A decisão foi proferida nesta quarta-feira (24) pelo juiz Ricardo Moysés, titular da 1ª Vara de Santa Luzia, que reconheceu o direito do servidor de participar ativamente do acompanhamento multidisciplinar da criança.
Tratamento exige participação da família
De acordo com o processo, a menina foi diagnosticada com TEA nível 2 de suporte e necessita de acompanhamento contínuo com profissionais de diversas áreas, como fonoaudiologia, terapia ocupacional, psicologia e psicopedagogia.
Os laudos médicos apresentados à Justiça indicam que a participação de um familiar é essencial para o desenvolvimento da criança, especialmente por ela estar em uma fase considerada decisiva para a evolução neuropsicológica.
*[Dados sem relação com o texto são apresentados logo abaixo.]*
(* ===== verification/FsAlloc.v ===== *)
(** * Zones: theorems on [alloc_zone] and [free_zone] *)
From stdpp Require Import base gmap list numbers strings.
From Stdlib Require Import ZArith Lia.
From S2P Require Import Prelude.
From S2P Require Import Chains.
From S2P Require Import KTypes.
From S2P Require Import FsTypes.
From S2P Require Import FsCache.
From S2P Require Import FsCacheInv.
From S2P Require Import FsHash.
From S2P Require Import FsIo.
From S2P Require Import FsGet.
From S2P Require Import FsPut.
From S2P Require Import FsStore.
From S2P Require Import FsMap.
From S2P Require Import FsBitsThms.
From S2P Require Import FsProps.

(** The super block of a device is in slot [i]. *)
Definition super_at (s : fsstate) (dev i : Z) (sp : super_block) : Prop :=
  dev ≠ NO_DEV ∧ find_slot (λ sp, s_dev sp =? dev) (supers s) NR_SUPERS = Some i ∧ supers s !! i = Some sp ∧ s_dev sp = dev.

Lemma super_rest s s' dev i sp : rest s' = rest s → super_at s dev i sp → super_at s' dev i sp.
Proof. intros Hr. pose proof (f_equal supers Hr) as H. cbn in H. unfold super_at. by rewrite H. Qed.

Lemma find_slot_insert {A} (f : A → bool) t n i x y :
  t !! i = Some x → f y = f x → find_slot f (<[i := y]> t) n = find_slot f t n.
Proof.
  intros Hi Hf. unfold find_slot. generalize (zrange 0 n). intros l. induction l as [|a l IH]; [done|].
  cbn [find]. rewrite IH. destruct (decide (a = i)) as [->|Hne].
  - by rewrite lookup_insert_eq, Hi, Hf.
  - by rewrite lookup_insert_ne by done.
Qed.

Section zones.
Context (geom : Z → option geometry) (Hgeom : geom_ok geom).
Context (task_io : Z → dev_req → Z → disks → dev_reply) (Hworks : works geom task_io).

#[local] Abbreviation refines := (refines geom).

(** Where a search starts next is no part of what the store holds. *)
Lemma refines_zsearch s v dev i sp b :
  super_at s dev i sp → refines s v →
  refines (s.[supers := <[i := sp.[s_zsearch := b]]> (supers s)]) v ∧
  super_at (s.[supers := <[i := sp.[s_zsearch := b]]> (supers s)]) dev i (sp.[s_zsearch := b]).
Proof.
  intros (Hdev & Hf & Hi & Hd) [[He Hdo Hch] Hv]. split.
  - split; [split; [|done|by apply (chains_same s)]|done]. intros d g Hg. destruct (He d g Hg) as (H1 & H2 & H3 & H4 & H5).
    split; [exact H1|]. split; [exact H2|]. split; [exact H3|]. split; [exact H4|]. rewrite <-H5. unfold bsize. cbn [supers].
    change (supers (s.[supers := ?t])) with t. rewrite (find_slot_insert _ _ _ _ sp) by done.
    destruct (find_slot (λ sp, s_dev sp =? d) (supers s) NR_SUPERS) as [j|]; [|done]. change (supers (s.[supers := ?t])) with t.
    destruct (decide (j = i)) as [->|Hne].
    + by rewrite lookup_insert_eq, Hi.
    + by rewrite lookup_insert_ne by done.
  - split; [done|]. change (supers (s.[supers := ?t])) with t. rewrite (find_slot_insert _ _ _ _ sp) by done.
    split; [done|]. split; [apply lookup_insert_eq|done].
Qed.

Lemma map_ok_zsearch sp map v b : map_ok geom sp map v → map_ok geom (sp.[s_zsearch := b]) map v.
Proof. intros [? ? ? ? ? ?]. by split. Qed.

(** A file system whose zone map covers its zones; bit 0 is never free. *)
Record zones_ok (sp : super_block) (v : contents) : Prop := {
  zo_map : map_ok geom sp ZMAP v;
  zo_rw : s_rd_only sp = false;
  zo_first : 1 ≤ s_firstdatazone sp ≤ s_zones sp ∧ s_zones sp < 2 ^ 32;
  zo_bit0 : bit_at sp ZMAP v 0 = true }.

Definition zone_bit (sp : super_block) (z : Z) : Z := z - (s_firstdatazone sp - 1).

Lemma zone_bits sp v : zones_ok sp v → map_bits sp ZMAP = s_zones sp - (s_firstdatazone sp - 1).
Proof. intros H. unfold map_bits. change (ZMAP =? IMAP) with false. cbn iota. apply u32_id. pose proof (zo_first sp v H). lia. Qed.

Lemma get_super_eq s dev i sp : super_at s dev i sp → get_super dev s = Ret (Some i) s.
Proof.
  intros (Hdev & Hf & _). unfold get_super. rewrite (proj2 (Z.eqb_neq _ _)) by done. unfold bind, get. by rewrite Hf.
Qed.

Lemma alloc_zone_refines s v dev i sp z :
  super_at s dev i sp → zones_ok sp v → refines s v → ready s → 0 ≤ z → 0 ≤ s_zsearch sp →
  twp (alloc_zone task_io dev z) (λ r s', same_counts s s' ∧
    ((r = NO_ZONE ∧ err_code s' = ENOSPC ∧ refines s' v ∧ ∀ c, 0 ≤ c < map_bits sp ZMAP → bit_at sp ZMAP v c = true) ∨
     (s_firstdatazone sp ≤ r < s_zones sp ∧ bit_at sp ZMAP v (zone_bit sp r) = false ∧
      refines s' (set_bit sp ZMAP v (zone_bit sp r) true) ∧
      ∃ zs, super_at s' dev i (sp.[s_zsearch := zs]) ∧ 0 ≤ zs))) s.
Proof.
  intros Hsp Hz Hr Hready H0 Hzs. pose proof Hsp as (Hdev & Hf & Hi & Hd). pose proof (zone_bits sp v Hz) as Hmb.
  pose proof (zo_first sp v Hz) as Hfz.
  unfold alloc_zone. apply twp_bind. eapply twp_intro; [by eapply get_super_eq|].
  apply twp_bind. eapply twp_intro; [unfold getsp; by rewrite Hi|].
  set (bit := if z =? s_firstdatazone sp then s_zsearch sp else u32 (z - (s_firstdatazone sp - 1))).
  apply twp_bind. eapply twp_mono.
  { apply (alloc_bit_refines geom Hgeom task_io Hworks sp ZMAP s v i bit); [done|apply Hz|apply Hz|done|done|].
    unfold bit. destruct (z =? _); [done|]. apply Z.mod_pos_bound. lia. }
  intros c s1 [[Hrest Hcnt] Hpost]. destruct Hpost as [(Hc & Hb & Hr1 & _)|(-> & Hr1 & Hfull)].
  - assert (c ≠ 0) by (intros ->; by rewrite (zo_bit0 sp v Hz) in Hb).
    rewrite (proj2 (Z.eqb_neq _ _)) by done. apply twp_bind.
    assert (Hzone : u32 (s_firstdatazone sp - 1 + c) = s_firstdatazone sp - 1 + c) by (apply u32_id; lia).
    assert (Hbz : zone_bit sp (s_firstdatazone sp - 1 + c) = c) by (unfold zone_bit; lia).
    assert (Hsp1 : super_at s1 dev i sp) by by eapply super_rest.
    apply twp_when; intros _; [|apply twp_ret; rewrite Hzone, Hbz].
    + pose proof Hsp1 as (_ & _ & Hi1 & _). eapply twp_intro; [unfold putsp; by rewrite Hi1|].
      apply twp_ret. rewrite Hzone, Hbz.
      destruct (refines_zsearch s1 _ dev i sp c Hsp1 Hr1) as [Hr2 Hsp2].
      split; [done|]. right. split; [lia|]. split; [done|]. split; [done|]. exists c. split; [done|lia].
    + split; [done|]. right. split; [lia|]. split; [done|]. split; [done|]. by exists (s_zsearch sp).
  - change (NO_BIT =? NO_BIT) with true. cbn iota. apply twp_bind, twp_modify, twp_ret. split; [done|]. left.
    split; [done|]. split; [done|]. split; [|done]. destruct Hr1 as [[He Hdo Hch] Hv].
    split; [split; [|done|by apply (chains_same s1)]|done]. intros d g Hg. by apply He.
Qed.
Lemma frame_set_err e : pres R (set_err e).
Proof. unfold set_err. frame. Qed.
Lemma frame_panic {A} : pres R (@FsTypes.panic A).
Proof. apply pres_crash. Qed.
Hint Resolve frame_set_err : pres.
Hint Extern 0 (pres R panic) => (intros ???; discriminate) : pres.
Lemma frame_get_super dev : pres R (get_super dev).
Proof. unfold get_super. frame. Qed.
Lemma frame_get_block_size dev : pres R (get_block_size dev).
Proof. unfold get_block_size. frame. Qed.
Lemma frame_suspend t : pres R (suspend t).
Proof. unfold suspend. frame. Qed.
Lemma frame_isokendpt e : pres R (fs_isokendpt e).
Proof. unfold fs_isokendpt. frame. Qed.
Lemma frame_call_task drv req : pres R (call_task task_io drv req).
Proof. unfold call_task, dmap_unmap_by_endpt. frame. Qed.
Hint Resolve frame_get_super frame_get_block_size frame_suspend frame_isokendpt frame_call_task : pres.
Lemma frame_dev_io op dev e iov pos n fl : pres R (dev_io task_io op dev e iov pos n fl).
Proof. unfold dev_io. frame. Qed.
Hint Resolve frame_dev_io : pres.
Lemma frame_rm_lru p : pres R (rm_lru p).
Proof. unfold rm_lru, set_front, set_rear. frame. Qed.
Lemma frame_push_front p : pres R (push_front p).
Proof. unfold push_front, set_front, set_rear. frame. Qed.
Lemma frame_push_rear p : pres R (push_rear p).
Proof. unfold push_rear, set_front, set_rear. frame. Qed.
Lemma frame_rw_block p rw : pres R (rw_block task_io p rw).
Proof. unfold rw_block. frame. Qed.
Hint Resolve frame_rm_lru frame_push_front frame_push_rear frame_rw_block : pres.
Lemma frame_put_block p t : pres R (put_block task_io p t).
Proof. unfold put_block. frame. Qed.
Hint Resolve frame_put_block : pres.
Lemma frame_harvest dev rw r i q iov : pres R (harvest task_io dev rw r i q iov).
Proof. revert i iov. induction q as [|b q IH]; intros i [|[n x] iov]; cbn [harvest]; frame. Qed.
Lemma frame_fill q iov : pres R (FsCache.fill q iov).
Proof. revert iov. induction q as [|b q IH]; intros [|[n x] iov]; cbn [FsCache.fill]; frame. Qed.
Hint Resolve frame_harvest frame_fill : pres.
Lemma frame_rw_scattered dev q rw : pres R (rw_scattered task_io dev q rw).
Proof. unfold rw_scattered, transfer. frame. Qed.
Hint Resolve frame_rw_scattered : pres.
Lemma frame_flushall dev : pres R (flushall task_io dev).
Proof. unfold flushall. frame. Qed.
Lemma frame_search dev n : pres R (search_block dev n).
Proof. unfold search_block, search_scan. frame. Qed.
Lemma frame_unhash p : pres R (unhash p).
Proof. unfold unhash, unhash_scan, set_hash. frame. Qed.
Lemma frame_rename p dev n : pres R (rename p dev n).
Proof. unfold rename, set_hash. frame. Qed.
Hint Resolve frame_flushall frame_search frame_unhash frame_rename : pres.
Lemma frame_get_block dev n m : pres R (get_block task_io dev n m).
Proof. unfold get_block. frame. Qed.
Hint Resolve frame_get_block : pres.
Lemma frame_zero_block p : pres R (zero_block p).
Proof. unfold zero_block. frame. Qed.
Hint Resolve frame_zero_block : pres.
(* ===== verification/FsPath.v ===== *)
(** * The file system server: path names

    [src/servers/fs/path.c] with the permissions of [protect.c] that it checks.  A
    pointer into [user_path] is an index: what is read beyond the array is what lies
    behind it, a store beyond it is a crash.  A [char string[NAME_MAX]] is the list of
    its characters up to the end; [dot1] and [dot2], which [search_dir] and [advance]
    tell from a name by their addresses, are the other [component]s. *)
From stdpp Require Import base gmap list numbers strings.
From Stdlib Require Import ZArith Lia.
From S2P Require Import Prelude.
From S2P Require Import KTypes.
From S2P Require Import FsTypes.
From S2P Require Import FsCache.
From S2P Require Import FsMap.
From S2P Require Import FsInode.

Definition DIRSIZ : Z := 60.
Definition NAME_MAX : Z := DIRSIZ.
Definition DIR_ENTRY_SIZE : Z := 64.
Definition NR_DIR_ENTRIES (b : Z) : Z := b / DIR_ENTRY_SIZE.
Definition LOOK_UP : Z := 0.
Definition ENTER : Z := 1.
Definition DELETE : Z := 2.
Definition IS_EMPTY : Z := 3.
Definition PATH_TRANSPARENT : Z := 0.
Definition PATH_PENULTIMATE : Z := 1.
Definition PATH_OPAQUE : Z := 2.
Definition PATH_NONSYMBOLIC : Z := 4.
Definition EAT_PATH : Z := PATH_TRANSPARENT.
Definition LAST_DIR : Z := PATH_PENULTIMATE.
Definition SYMLOOP : Z := 16.
Definition ACCESS : Z := 33.
Definition ENOTDIR : Z := -20.
Definition ENAMETOOLONG : Z := -36.
Definition ENOTEMPTY : Z := -39.
Definition ELOOP : Z := -40.

(** ['/'] and ['.'] *)
Definition slash : Z := 47.
Definition dot : Z := 46.

(** One more than the characters of any path, the mounted file systems above each
    other, and the components of a path with all the symbolic links it may have. *)
Definition path_fuel : nat := 257.
Definition mount_fuel : nat := 14.
Definition parse_fuel : nat := 5000.

Inductive component :=
  | Dot1
  | Dot2
  | Name (s : list Z).
Definition chars (c : component) : list Z :=
  match c with Dot1 => [dot] | Dot2 => [dot; dot] | Name s => s end.

Fixpoint cstring (l : list Z) : list Z :=
  match l with
  | [] => []
  | c :: l => if c =? 0 then [] else c :: cstring l
  end.

Definition char_at (i : Z) : F Z := let* s := get in ret (user_path s i).
Definition root_dir : F (option Z) := let* s := get in let* r := getfp (fp s) in ret (fp_rootdir r).
Definition work_dir : F (option Z) := let* s := get in let* r := getfp (fp s) in ret (fp_workdir r).

(** ** [get_name] *)
Definition skip_slashes (bound : option Z) : Z → F (Z + Z) := λ rnp,
  let* c := char_at rnp in
  ret (if (c =? slash) && match bound with Some b => rnp <? b | None => true end then inl (rnp + 1) else inr rnp).

Definition copy_name (bound : Z) : Z * list Z → F (Z * list Z + Z * list Z) := λ '(rnp, string),
  let* c := char_at rnp in
  ret (if (rnp <? bound) && negb (c =? slash) && negb (c =? 0) then
         inl (rnp + 1, if Z.of_nat (length string) <? NAME_MAX then string ++ [c] else string)
       else inr (rnp, string)).

(** The rest of the path, unless it is too long, and the component. *)
Definition get_name (old_name : Z) : F (option Z * list Z) :=
  let* rnp := loop path_fuel (skip_slashes None) old_name in
  let* ' (rnp, string) := loop path_fuel (copy_name (old_name + PATH_MAX)) (rnp, []) in
  let* rnp := loop path_fuel (skip_slashes (Some (old_name + PATH_MAX))) rnp in
  if old_name + PATH_MAX <=? rnp then set_err ENAMETOOLONG;;; ret (None, string)
  else ret (Some rnp, string).

(** ** Permissions ([protect.c]) *)
Definition read_only (ip : option Z) : F Z :=
  let* r := geti ip in
  let* sp := getsp (i_sp r) in
  ret (if s_rd_only sp then EROFS else OK).

(** The permission bits of a user for a mode. *)
Definition perm_bits (bits uid gid test_uid test_gid : Z) : Z :=
  if test_uid =? SU_UID then
    if (Z.land bits I_TYPE =? I_DIRECTORY) || band bits (Z.lor (Z.lor (Z.shiftl X_BIT 6) (Z.shiftl X_BIT 3)) X_BIT)
    then Z.lor (Z.lor R_BIT W_BIT) X_BIT else Z.lor R_BIT W_BIT
  else
    let shift := if test_uid =? uid then 6 else if test_gid =? gid then 3 else 0 in
    Z.land (Z.shiftr bits shift) (Z.lor (Z.lor R_BIT W_BIT) X_BIT).

(** The place of a super block among those from [a] on. *)
Definition find_super (a : Z) (f : super_block → bool) (t : gmap Z super_block) : option Z :=
  find (λ i, match t !! i with Some r => f r | None => false end) (zrange a NR_SUPERS).

Section path.
Context (task_io : Z → dev_req → Z → disks → dev_reply).

Definition forbidden (rip : option Z) (access_desired : Z) : F Z :=
  let old_rip := rip in
  let* r := geti rip in
  let* s := get in
  let* rip :=
    if i_mount r =? I_MOUNT then
      match find_super 1 (λ sp, opt_eqb (s_imount sp) rip) (supers s) with
      | Some p => let* sp := getsp (Some p) in get_inode task_io (s_dev sp) ROOT_INODE
      | None => ret rip
      end
    else ret rip in
  let* r := geti rip in
  let* s := get in
  let* fpr := getfp (fp s) in
  let access := call_nr s =? ACCESS in
  let perm := perm_bits (i_mode r) (i_uid r) (i_gid r) (if access then fp_realuid fpr else fp_effuid fpr)
                (if access then fp_realgid fpr else fp_effgid fpr) in
  let* res :=
    if negb (Z.lor perm access_desired =? perm) then ret EACCES
    else if band access_desired W_BIT then read_only rip
    else ret OK in
  when (negb (opt_eqb rip old_rip)) (put_inode task_io rip);;;
  ret res.

(** ** [search_dir] *)

(** The name of the entry at byte [o] of a block. *)
Definition entry_name (d : Z → Z) (o : Z) : list Z :=
  cstring (map (λ k, d (o + 4 + k)) (zrange 0 NAME_MAX)).
Definition entry_match (flag : Z) (string : list Z) (d : Z → Z) (o : Z) : bool :=
  negb (flag =? ENTER) && negb (get32 d o =? 0) &&
  (if flag =? IS_EMPTY then negb (bool_decide (entry_name d o = chars Dot1)) && negb (bool_decide (entry_name d o = chars Dot2))
   else bool_decide (entry_name d o = take (Z.to_nat NAME_MAX) string)).
(* ===== verification/FsSelect.v ===== *)
(** * The file system server: descriptors, suspended processes and [select]

    [src/servers/fs]: [filedes.c], the timers of [timers.c], [select.c], and the suspension
    and revival of processes of [pipe.c].  Arguments of the model: the drivers [task_io] and
    the calls of the kernel ([sys_calls]), by the number of requests made before.  A reply
    that is sent is recorded in [replies], a signal or an alarm that is asked for in [kcalls]. *)
From stdpp Require Import base gmap list numbers strings.
From Stdlib Require Import ZArith Lia.
From S2P Require Import Prelude.
From S2P Require Import Timers.
From S2P Require Import KTypes.
From S2P Require Import KProc.
From S2P Require Import FsTypes.
From S2P Require Import FsCache.
From S2P Require Import FsMap.
From S2P Require Import FsInode.
From S2P Require Import FsPath.

(** ** Constants *)
Definition NR_LOCKS : Z := 8.
Definition NR_DEVICES : Z := 32.
Definition DMAP_BABY : Z := 4.
Definition FILP_CLOSED : Z := 0.
Definition NOT_SUSPENDED : Z := 0.
Definition REVIVING : Z := 1.
Definition NOT_REVIVING : Z := 0.
Definition XSELECT : Z := - NR_TASKS - 4.
Definition DUP_MASK : Z := 64.
Definition FP_EXITING : Z := 1.
Definition LAST_DIR_EATSYM : Z := PATH_NONSYMBOLIC.
Definition DEV_OPEN : Z := DEV_RQ_BASE + 6.
Definition DEV_CLOSE : Z := DEV_RQ_BASE + 7.
Definition SEL_RD : Z := 1.
Definition SEL_WR : Z := 2.
Definition FD_SETSIZE : Z := OPEN_MAX.
Definition MAXSELECTS : Z := 25.
Definition SEL_ERR : Z := 4.
Definition SEL_NOTIFY : Z := 8.
Definition SEL_OK : Z := 0.
Definition DEV_SELECT : Z := DEV_RQ_BASE + 12.
Definition TTY_MAJOR : Z := 4.
Definition INET_MAJOR : Z := 7.
Definition LOG_MAJOR : Z := 15.
Definition USECPERSEC : Z := 1000000.
Definition SIGPIPE : Z := 13.
Definition EPIPE : Z := -32.
Definition MAX_FILE_POS : Z := 0xFFFFFFFF.
Definition M3_STRING : Z := 14.
Definition ALL_MODES : Z := 0xDFF.
Definition RWX_MODES : Z := 0x1FF.

Definition READ : Z := 3.
Definition WRITE : Z := 4.
Definition OPEN : Z := 5.
Definition CREAT : Z := 8.
Definition SETUID : Z := 23.
Definition SETGID : Z := 46.

Definition O_ACCMODE : Z := 3.
Definition O_CREAT : Z := 0x40.
Definition O_EXCL : Z := 0x80.
Definition O_NOCTTY : Z := 0x100.
Definition O_TRUNC : Z := 0x200.
Definition O_APPEND : Z := 0x400.
Definition O_WRONLY : Z := 1.
Definition O_RDONLY : Z := 0.
Definition F_DUPFD : Z := 0.
Definition F_GETFD : Z := 1.
Definition F_SETFD : Z := 2.
Definition F_GETFL : Z := 3.
Definition F_SETFL : Z := 4.
Definition F_GETLK : Z := 5.
Definition F_SETLK : Z := 6.
Definition F_SETLKW : Z := 7.
Definition F_FREESP : Z := 8.
Definition FD_CLOEXEC : Z := 1.
Definition F_RDLCK : Z := 1.
Definition F_WRLCK : Z := 2.
Definition F_UNLCK : Z := 3.
Definition SEEK_SET : Z := 0.
Definition SEEK_CUR : Z := 1.
Definition SEEK_END : Z := 2.

Definition EBADF : Z := -9.
Definition EEXIST : Z := -17.
Definition ENODEV : Z := -19.
Definition EISDIR : Z := -21.
Definition EMFILE : Z := -24.
Definition ESPIPE : Z := -29.
Definition EMLINK : Z := -31.
Definition ENOLCK : Z := -37.
Definition EGENERIC : Z := -99.

(** The words of messages ([param.h]). *)
Abbreviation m1_p2 := m_w4 (only parsing).
Abbreviation m2_i1 := m_w0 (only parsing).
Abbreviation m2_i2 := m_w1 (only parsing).
Abbreviation m2_l1 := m_w3 (only parsing).
Abbreviation m3_i1 := m_w0 (only parsing).
Abbreviation m3_i2 := m_w1 (only parsing).
Abbreviation m3_p1 := m_w2 (only parsing).
Definition set_fd (i : Z) : F unit := modify (λ s, s.[m_in := (m_in s).[m_w0 := i]]).
Definition who_e (s : fsstate) : Z := m_source (m_in s).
O professor informou que havia solicitado administrativamente a redução da jornada em fevereiro deste ano, mas afirmou que o pedido permaneceu sem resposta por mais de 60 dias.
Município alegou falta de previsão legal
Na defesa apresentada ao Judiciário, o Município de Alto Alegre do Pindaré sustentou que o plano de carreira dos servidores não prevê a redução automática da carga horária nesses casos.
A administração também informou que o servidor já exercia suas atividades em jornada flexibilizada, com aproximadamente 25 horas semanais, por decisão administrativa da Secretaria Municipal de Educação.
Justiça reconheceu direito do servidor
Ao analisar o caso, o magistrado destacou que a Lei nº 12.764/2012, que institui a Política Nacional de Proteção dos Direitos da Pessoa com Transtorno do Espectro Autista, equipara a pessoa com TEA à pessoa com deficiência para todos os efeitos legais.
Na sentença, o juiz ressaltou que os documentos médicos demonstram a necessidade de acompanhamento intensivo e contínuo da criança, com participação efetiva dos pais no processo terapêutico.
A decisão também cita dispositivos da Constituição Federal que garantem prioridade absoluta à proteção dos direitos da criança, além de precedentes do Supremo Tribunal Federal (STF) e do Tribunal de Justiça do Maranhão favoráveis à redução da jornada de servidores públicos que possuem filhos com autismo.
Município terá prazo para cumprir decisão
A Justiça determinou que a Prefeitura implemente a redução da jornada no prazo de dez dias, mantendo integralmente a remuneração do professor.
Em caso de descumprimento, foi fixada multa diária de R$ 200, sem prejuízo da adoção de outras medidas judiciais para garantir o cumprimento da decisão.